Can I request new features?
Yes! Please send feature requests (and bugs) to our new subReddit page or firstname.lastname@example.org.
Can I use a language generated by Vulgar in a published work?
Yes! We will not attempt to claim copyright over any generated output from Vulgar. Copyright is only held over the source code and IPA recordings. In fact, if you are using Vulgar in a published work, we would love to hear about it, and would probably be happy to promote it.
Why is my seed number producing different results?
If you use any custom settings in the free version, those settings must be re-entered exactly the same as they were (along with the seed number) to get the same output in the full version. Otherwise the program will output what the seed number would have generated if it was allowed to randomly pick its own settings. Any custom phonemes must be re-entered in the exact same order too, otherwise it will apply different frequencies to those phonemes.
My custom spelling rules are being weird. What's up with that?
It's possible that you need to change the order of your rules.
I'm having trouble with compiling in Sharelatex. Help?

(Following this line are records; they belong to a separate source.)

Lemma encodes_scalar n v : scalar v = true -> value_ok capacity P v -> encodes (S n) v.
Proof.
  intros Hsc Hv Hw T r Hr.
  assert (exists ty b, encode_value p resolve v r = (r, Ok (ty, b)) /\ zlen b <= weight v /\
    forall fuel, answers J (decode_value p capacity name_of (S fuel) ty b) (Some v)) as (ty & b & E & L & D).
  { destruct Hv as [v Hb|v Hb Hk|v Hb|s Hu|b|b| | |]; try done; eexists _, _; (split; [done|]).
    - destruct (uint_roundtrip v Hb) as [E L]. split; [done|]. intros fuel s Hs. exists s. cbn [decode_value]. dstep. by rewrite E.
    - assert (decode_int (int_body v) = Some (DInt v) /\ zlen (int_body v) <= 8) as [E L].
      { destruct (Z.lt_ge_cases v 0); [apply int_body_neg; lia|].
        pose proof (int_body_nonneg v ltac:(lia)) as E. by rewrite decide_True in E. }
      split; [done|]. intros fuel s Hs. exists s. cbn [decode_value]. dstep. by rewrite E.
    - split; [by rewrite be_bytes_zlen|]. intros fuel s Hs. exists s. cbn [decode_value]. rewrite be_bytes_zlen. simpl. dstep.
      by rewrite be_val_be_bytes_small.
    - split; [done|]. intros fuel t Ht. exists t. cbn [decode_value]. unfold from_utf8. by rewrite Hu.
    - split; [done|]. intros fuel s Hs. by exists s.
    - split; [done|]. intros fuel s Hs. exists s. by destruct b.
    - split; [done|]. intros fuel s Hs. by exists s. }
  exists T, r, ty, b. split; [done|]. split; [done|]. split; [by intros ? ?|]. split; [done|].
  split; [destruct v; simpl in *; done || lia|]. intros [|fuel] Hf _; [lia|apply D].
Qed.

Lemma children_encode {A} (g : A -> DynamicValue) n l :
  (forall v, (height v <= n)%nat -> value_ok capacity P v -> encodes n v) ->
  (list_max (map (λ x, height (g x)) l) <= n)%nat -> Forall (λ x, value_ok capacity P (g x)) l ->
  Forall (λ x, encodes n (g x)) l.
Proof.
  intros IH Hh Hv. induction Hv as [|x l Hx Hl IHl]; [constructor|].
  cbn [map] in Hh. apply list_max_cons in Hh as [Hx' Hh]. constructor; [by apply IH|by apply IHl].
Qed.

Lemma items_weight items : zlen items <= fold_right (λ x n, weight x + 10 + n) 0 items.
Proof. induction items as [|x l IHl]; simpl; [done|]. pose proof (weight_nonneg x). zlia. Qed.

Lemma encodes_all n : forall v, (height v <= n)%nat -> value_ok capacity P v -> encodes n v.
Proof using Hres.
  induction n as [|n IH]; intros v Hh Hv; [by destruct v; simpl in Hh; lia|].
  destruct (scalar v) eqn:Hsc; [by apply encodes_scalar|].
  intros Hw T r Hr. destruct Hv as [| | | | | | |items Hcap Hi|m Hs HP Hm]; try done.
  - cbn [weight height] in *. apply le_S_n in Hh. pose proof (children_encode (λ x, x) n items IH Hh Hi) as He.
    pose proof (zlen_nonneg items). pose proof (items_weight items).
    destruct (put_take_len p [] (zlen items) ltac:(lia)) as (El & Ll & _).
    destruct (put_elements_spec n items He ltac:(lia) T r (encoded (zlen items)) Hr)
      as (T' & r' & chunks & E & Hr' & X & Lc & Hc & D).
    exists T', r', TArray, (encoded (zlen items) ++ concat chunks). rewrite encode_array.
    unfold mbind, enc_bind, lift. rewrite El. cbn [app]. rewrite E. split; [done|]. split; [done|]. split; [done|].
    split; [cbn [weight]; zlia|]. split; [cbn [height]; rewrite length_app; lia|].
    intros [|fuel] Hf Hreal; [lia|]. apply decode_array; [by apply D; [lia|]|done|lia|done|].
    unfold frame_fits. zlia.
  - cbn [weight height] in *. apply le_S_n in Hh. pose proof (children_encode snd n m IH Hh Hm) as He.
    destruct (put_fields_spec n m He HP ltac:(lia) T r [] Hr) as (T' & r' & chunks & E & Hr' & X & Lc & Hc & D).
    exists T', r', TObj, (concat chunks). rewrite encode_obj.
    unfold mbind, enc_bind. rewrite E. split; [done|]. split; [done|]. split; [done|]. split; [done|].
    split; [cbn [height]; lia|].
    intros [|fuel] Hf Hreal; [lia|]. eapply decode_obj; [|by apply D; [lia|]|done|]; [by intros ? ? []|]. unfold frame_fits. lia.
Qed.
End Encoder.

(** ** Segments *)

(** What a stored segment is made of, for a reader that may be older than the
    writer. *)
Inductive piece : Type := Known (f : DynamicField) | Unknown.

Definition known (x : piece) : option DynamicField := match x with Known f => Some f | Unknown => None end.

Definition piece_of {N} (p : profile) (J : N -> Prop) (dv : ObjValueType -> bytes -> dec N (option DynamicValue))
    (x : piece) (chunk : bytes) : Prop :=
  exists id c, 0 <= id < 2 ^ 16 /\ chunk = put_id [] id ++ c /\
  match x with
  | Known f => field_id f = id /\ chunk_of p J dv (field_value f) c
  | Unknown => exists ty_byte b, framed p ty_byte b c /\ from_byte ty_byte = None
  end.

Lemma piece_len {N} p J (dv : _ -> _ -> dec N _) x chunk : piece_of p J dv x chunk -> 1 <= zlen chunk.
Proof.
  intros (id & c & _ & -> & _). pose proof (put_id_len id). zlia.
Qed.

Lemma decode_loop_pieces {N} p capacity name_of (J : N -> Prop) ps chunks post : forall fuel pre out,
  let whole := pre ++ concat chunks ++ post in
  Forall2 (piece_of p J (decode_value p capacity name_of (S (length whole)))) ps chunks ->
  frame_fits whole -> (length ps <= fuel)%nat -> forall s, J s -> exists s', J s' /\
  decode_loop p capacity name_of fuel whole (zlen pre) out s =
  decode_loop p capacity name_of (fuel - length ps) whole (zlen (pre ++ concat chunks)) (out ++ omap known ps) s'.
Proof.
  intros fuel pre out whole Hps. unfold whole in *. clear whole.
  remember (decode_value p capacity name_of (S (length (pre ++ concat chunks ++ post)))) as dv eqn:Edv.
  revert fuel pre out Edv.
  induction Hps as [|x chunk ps chunks Hx Hps IH]; intros fuel pre out Edv F Hfuel s Hs.
  - exists s. simpl. by rewrite !app_nil_r, Nat.sub_0_r.
  - destruct fuel as [|fuel]; simpl in Hfuel; [lia|]. pose proof (piece_len _ _ _ _ _ Hx).
    cbn [decode_loop concat] in *. rewrite <- app_assoc in *. rewrite (proj2 (Z.ltb_lt _ _)) by zlia. dstep.
    unfold decode_frame_named. rewrite <- Edv. destruct Hx as (id & c & Hid & -> & Hc).
    rewrite <- app_assoc in *. simpl Nat.sub.
    assert (pre ++ put_id [] id ++ c ++ concat chunks ++ post
      = (pre ++ put_id [] id ++ c) ++ concat chunks ++ post) as EW by (by rewrite <- !app_assoc).
    destruct x as [[i v]|]; simpl in Hc.
    + destruct Hc as [-> (ty & b & Hf & D)]. rewrite (decode_frame_at p dv _ _ (to_byte ty) b c) by done.
      rewrite from_byte_to_byte. cbv zeta. dstep. destruct (D s Hs) as (s1 & -> & Hs1). dstep.
      rewrite EW in *.
      destruct (IH fuel (pre ++ put_id [] id ++ c) (out ++ [mkField id v]) Edv F ltac:(lia) s1 Hs1) as (s2 & Hs2 & ->).
      exists s2. split; [done|].
      f_equal; [f_equal; by rewrite <- !app_assoc|]. unfold omap. simpl. by rewrite <- app_assoc.
    + destruct Hc as (ty & b & Hf & Nt). rewrite (decode_frame_at p dv _ _ ty b c) by done.
      rewrite Nt. cbv zeta. rewrite EW in *.
      destruct (IH fuel (pre ++ put_id [] id ++ c) out Edv F ltac:(lia) s Hs) as (s2 & Hs2 & ->).
      exists s2. split; [done|]. f_equal. f_equal. by rewrite <- !app_assoc.
Qed.

(** A length read says how many bytes the length itself takes, from its first. *)
Lemma sized_prefix p b le l m :
  sized p b le -> le = l ++ m -> m <> [] -> take_len p l = Ok None.
Proof.
  intros [L T] -> Hm. destruct l as [|x l]; [done|]. specialize (T []). rewrite app_nil_r in T.
  unfold take_len in *. cbn [app] in T. destruct (_ <? prefix_width x); [done|].
  destruct (varint_value _ _ _) as [v|?|]; simpl in T; try done. injection T as _ ->.
  assert (0 < zlen m) by (destruct m; [done|zlia]).
  by rewrite (proj2 (Z.ltb_lt _ _)) by zlia.
Qed.

Lemma frame_take_short p b off n : 0 <= n -> off <= zlen b -> zlen b < off + n -> off + n < 2 ^ 64 ->
  frame_take p b off n = Ok None.
Proof.
  intros. unfold frame_take, add_w. rewrite (proj2 (Z.ltb_lt _ _)) by lia. cbn [mbind outcome_bind].
  by rewrite (proj2 (Z.ltb_lt _ _)) by lia.
Qed.

Lemma app_cut (l m a b : bytes) : l ++ m = a ++ b -> (exists k, l = a ++ k /\ k ++ m = b) \/ (exists k, a = l ++ k /\ k <> []).
Proof.
  intros E. destruct (decide (length a <= length l)%nat).
  - left. assert (take (length a) l = a) as Ta.
    { rewrite <- (take_app_le l m) by done. rewrite E. apply take_app_length. }
    exists (drop (length a) l). split; [by rewrite <- Ta at 1; rewrite take_drop|].
    rewrite <- (take_drop (length a) l), Ta, <- app_assoc in E. by apply app_inv_head in E.
  - right. assert (take (length l) a = l) as Tl.
    { rewrite <- (take_app_le a b) by lia. rewrite <- E. apply take_app_length. }
    exists (drop (length l) a). split; [by rewrite <- Tl at 1; rewrite take_drop|].
    intros D. apply (f_equal length) in D. rewrite length_drop in D. simpl in D. lia.
Qed.

(** A frame cut short anywhere is malformed. *)
Lemma decode_frame_torn {N} p (dv : _ -> _ -> dec N _) pre torn ext id ty_byte b c s :
  0 <= id < 2 ^ 16 -> framed p ty_byte b c -> torn ++ ext = put_id [] id ++ c -> ext <> [] ->
  zlen pre + zlen (put_id [] id ++ c) < 2 ^ 63 ->
  decode_frame_with p dv (pre ++ torn) (zlen pre) s = Ok (s, Malformed).
Proof.
  intros Hid (le & -> & Ll & T) E Hext F. unfold decode_frame_with. dstep.
  destruct (app_cut _ _ _ _ E) as [(k & -> & Ek)|(k & Ek & Nk)].
  - rewrite decode_id_put by (done || unfold frame_fits; apply (f_equal zlen) in Ek; zlia).
    dstep. rewrite app_assoc, <- zlen_app. set (pre1 := pre ++ put_id [] id) in *.
    destruct k as [|y k]; [rewrite app_nil_r; rewrite frame_take_short by (unfold pre1; zlia); done|].
    injection Ek as -> Ek. assert (zlen (pre1 ++ ty_byte :: k) < 2 ^ 63) as F1
      by (apply (f_equal zlen) in Ek; unfold pre1; zlia).
    rewrite frame_take_1 by done. dstep.
    rewrite cons_middle, app_assoc. replace (zlen pre1 + 1) with (zlen (pre1 ++ [ty_byte])) by zlia.
    rewrite slice_all_from. dstep.
    destruct (app_cut _ _ _ _ Ek) as [(q & -> & Eq)|(q & Eq & Nq)].
    + rewrite T. dstep. rewrite frame_take_short; [done|apply zlen_nonneg|..].
      * zlia.
      * apply (f_equal zlen) in Eq. assert (0 < zlen ext) by (destruct ext; [done|zlia]). zlia.
      * unfold pre1. zlia.
    + by rewrite (sized_prefix p b le k q).
  - assert (decode_id p (pre ++ torn) (zlen pre) = Ok None) as ->; [|done].
    unfold put_id in Ek. unfold decode_id.
    destruct (id <? 0xFF) in Ek; cbn [app] in Ek.
    + destruct torn as [|y torn]; [rewrite app_nil_r; rewrite frame_take_short by zlia; done|].
      injection Ek as _ Ek. destruct torn; [by simpl in Ek; subst k|done].
    + destruct torn as [|y torn]; [rewrite app_nil_r; rewrite frame_take_short by zlia; done|].
      injection Ek as <- Ek. assert (zlen torn < 2) as Lt.
      { apply (f_equal zlen) in Ek. assert (0 < zlen k) by (destruct k; [done|zlia]).
        rewrite be_bytes_zlen in Ek. zlia. }
      rewrite frame_take_1 by (unfold frame_fits; zlia). cbn [mbind outcome_bind].
      change (0xFF =? 0xFF) with true. cbn iota. rewrite frame_take_short by zlia. done.
Qed.

(** A segment read by a decoder that does not know every type it holds, and
    torn anywhere inside a later frame: the frames of unknown type are skipped
    by their length, and everything before the tear comes back. *)
Theorem decode_skips_and_stops {N} p capacity name_of (J : N -> Prop) ps chunks id ty_byte b c torn ext s :
  let whole := concat chunks ++ torn in
  Forall2 (piece_of p J (decode_value p capacity name_of (S (length whole)))) ps chunks ->
  0 <= id < 2 ^ 16 -> framed p ty_byte b c -> torn ++ ext = put_id [] id ++ c -> ext <> [] ->
  zlen whole + zlen ext < 2 ^ 63 -> J s ->
  exists s', decode_named p capacity name_of whole s = Ok (s', omap known ps) /\ J s'.
Proof.
  intros whole Hps Hid Hf E Hext F Hs. unfold decode_named.
  assert (length ps <= length (concat chunks))%nat as Lp.
  { eapply chunks_length; [|exact Hps]. intros x y Hx. by eapply piece_len. }
  assert (zlen whole = zlen (concat chunks) + zlen torn) as Lw by (unfold whole; zlia).
  destruct (decode_loop_pieces p capacity name_of J ps chunks torn (S (length whole)) [] [] Hps) with (s := s)
    as (s' & Hs' & Eq); [unfold frame_fits; zlia|unfold whole; rewrite length_app; lia|done|].
  exists s'. split; [|done]. cbn [app] in Eq. change (zlen (@nil Z)) with 0 in Eq. fold whole in Eq. rewrite Eq.
  assert (exists k, (S (length whole) - length ps)%nat = S k) as [k ->]
    by (exists (length whole - length ps)%nat; unfold whole; rewrite length_app; lia).
  cbn [decode_loop]. destruct (Z.ltb_spec (zlen (concat chunks)) (zlen whole)); [|done].
  dstep. unfold decode_frame_named, whole.
  rewrite (decode_frame_torn p _ _ torn ext id ty_byte b c) by (done || apply (f_equal zlen) in E; zlia).
  done.
Qed.

(** ** Termination *)

(** Where a reader's answer leaves the cursor. *)
Lemma frame_take_inside p b off n :
  match frame_take p b off n with
  | Ok (Some (s, e)) => zlen s = e - off /\ 0 <= off /\ off <= e <= zlen b
  | Ok None | Panic => True
  | Err _ => False
  end.
Proof.
  unfold frame_take, add_w.
  destruct (off + n <? 2 ^ 64); [|destruct p; [done|]]; dstep; destruct (zlen b <? _); try done;
    match goal with |- context [slice b ?x ?y] => destruct (slice b x y) as [s|] eqn:E; [|done] end;
    apply slice_length in E; simpl; lia.
Qed.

The most common problem is forgetting to select the XeLaTeX compiler in options and/or forgetting to upload the required font files. Please review this tutorial.
I'm having trouble installing the Tumblr Dictionary Theme. Help?
This short troubleshooting guide should get you back on track.
Can I use Vulgar on iPad/iPhone?
Yes, although it requires a few extra applications to open and run. Opening the ZIP file requires Zip Viewer app or something similar. Opening the actual HTML file will require the GoodReader app or something that reads PDFs. There appears to be other methods too: See this discussion thread for more.
What is the default 4000 word list?
Vulgar's default word list the comes from an English word frequency list by linguist Mark Davies at Wordfrequency.info. Davies’ research groups inflected English words into their non-inflected dictionary forms, example: ‘is’, ‘was’, and ‘were’ are counted as ‘be’; ‘dogs’ is counted as ‘dog’.
Because this research comes from a corpus of contemporary American English, a certain level of artistic licence has been taken to tailor the vocabulary towards a more ‘fantasy fiction’ genre. Certain highly culturally specific words have been removed (e.g. ‘Catholic’, ‘Republican’), as well as some highly modern terminology (e.g. ‘internet’).
The both the 2000 and 4000 word versions cover the Swadesh list, which is often used in the conlang community as a starting point for basic vocabulary.
Fun fact: The 2000th word is ‘cure’ and the 4000th word is ‘cellar’!